Sales have fallen from ₹495.79 crore in FY14 to ₹46.01 crore in FY25. That’s not a correction. That’s a collapse. Five-year compounded sales growth? -21%.

And yet, promoters hold 73.8%. No pledge. No dilution. Full confidence.

Or full control?

The stock trades below book value. Debt is nearly gone. But margins are razor-thin. Cash flows from operations? Negative in FY25 at ₹-8.52 crore.

So the real question:

Is this a turnaround brewing quietly…
Or just survival mode with better PR?

Grab popcorn. This is going to be interesting.


3. Business Model – WTF Do They Even Do?

Imagine selling holidays before the customer even knows where they want to go.

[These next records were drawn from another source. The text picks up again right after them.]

(** A request for buy and strong buy signals is turned down. *)
Lemma subscription_update_keeps_preferences_valid_witness :
  let body := JsonObject (mkSubscriptionUpdate None None
                            (Some ["buy"; "strong_buy"]) None) in
  valid_preferences (sample_account 0 None)
  ∧ (subscription_post body (sample_account 0 None)
       (sample_accounts 0 None)).1.1 ≠ 200%Z.
Proof.
  intros body.
  assert (Hvalid : valid_preferences (sample_account 0 None)).
  { split; [split; discriminate|constructor]. }
  split; [exact Hvalid|].
  apply (proj2 (proj2 (subscription_update_keeps_preferences_valid body
                         (sample_account 0 None) (sample_accounts 0 None)
                         Hvalid))
           (mkSubscriptionUpdate None None (Some ["buy"; "strong_buy"]) None)
           ["buy"; "strong_buy"] "strong_buy" eq_refl eq_refl).
  - repeat constructor.
  - intros H. apply list_elem_of_In in H. simpl in H. intuition discriminate.
Defined.

(** An active subscriber below its limit, with a fresh counter, gets the
    view's status; the object the view leaves is stamped and saved. *)
Lemma api_key_required_admitted (view_func : View) (now : Z) (k : string)
    (a : Account) (accounts : gmap string Account) :
  k ≠ "" →
  accounts !! k = Some a →
  subscriber_status (account_subscriber a) = "active" →
  ¬ stale now a → request_count a < rate_limit_per_hour a →
  let v := view_func a accounts in
  api_key_required view_func now (Some k) accounts
  = (v.1.1,
     save_account
       (mkAccount (account_subscriber v.1.2) (request_count v.1.2 + 1)
          (Some now) (rate_limit_per_hour v.1.2)) v.2).
Proof.
  intros Hk Ha Hactive Hfresh Hlt v.
  assert (Hkey : opt_str_truthy (Some k) = true).
  { simpl. unfold str_truthy. apply String.eqb_neq in Hk. by rewrite Hk. }
  unfold api_key_required. rewrite Hkey. cbn [negb mbind option_bind].
  rewrite Ha, Hactive.
  change (String.eqb "active" "active") with true.
  cbn [negb]. unfold is_rate_limited.
  pose proof (stale_spec now a) as Hstale.
  destruct (match last_accessed a with
            | Some t => (one_hour <? now - t)%Z
            | None => false
            end) eqn:Hs.
  { exfalso. by apply Hfresh, Hstale. }
  destruct (Nat.leb_spec (rate_limit_per_hour a) (request_count a)); [lia|].
  unfold v. by destruct (view_func _ _) as [[? ?] ?].
Qed.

That’s the timeshare model.

Country Club sells vacation ownership memberships. Customers pay upfront (or via EMIs), and in return, they get annual holiday stays across the company’s network.

Revenue streams (FY23 breakup):

  • Membership sales
  • Tour operating services
  • Training/coaching (~9%)
  • Food & beverages (~19%)
  • Room & maintenance charges (~24%)
  • Miscellaneous income/lease rent (~48%)

Wait.

48% from miscellaneous income?

When “miscellaneous” becomes the hero, you raise eyebrows.

They operate:

  • 51 properties (33 owned)
  • 220+ affiliations
  • 3,900 resorts via RCI
  • 436,933 members

Sounds impressive.

But membership-driven models need constant new signups. If fresh members slow down, cash dries up faster than a Goa beach in May.

And remember — they had OTS (One Time Settlement) with banks after defaulting on loans to Cosmos Bank, Punjab National Bank, Saraswat Co-Op, and Noida Authority.

Holiday company with loan defaults. That’s spicy.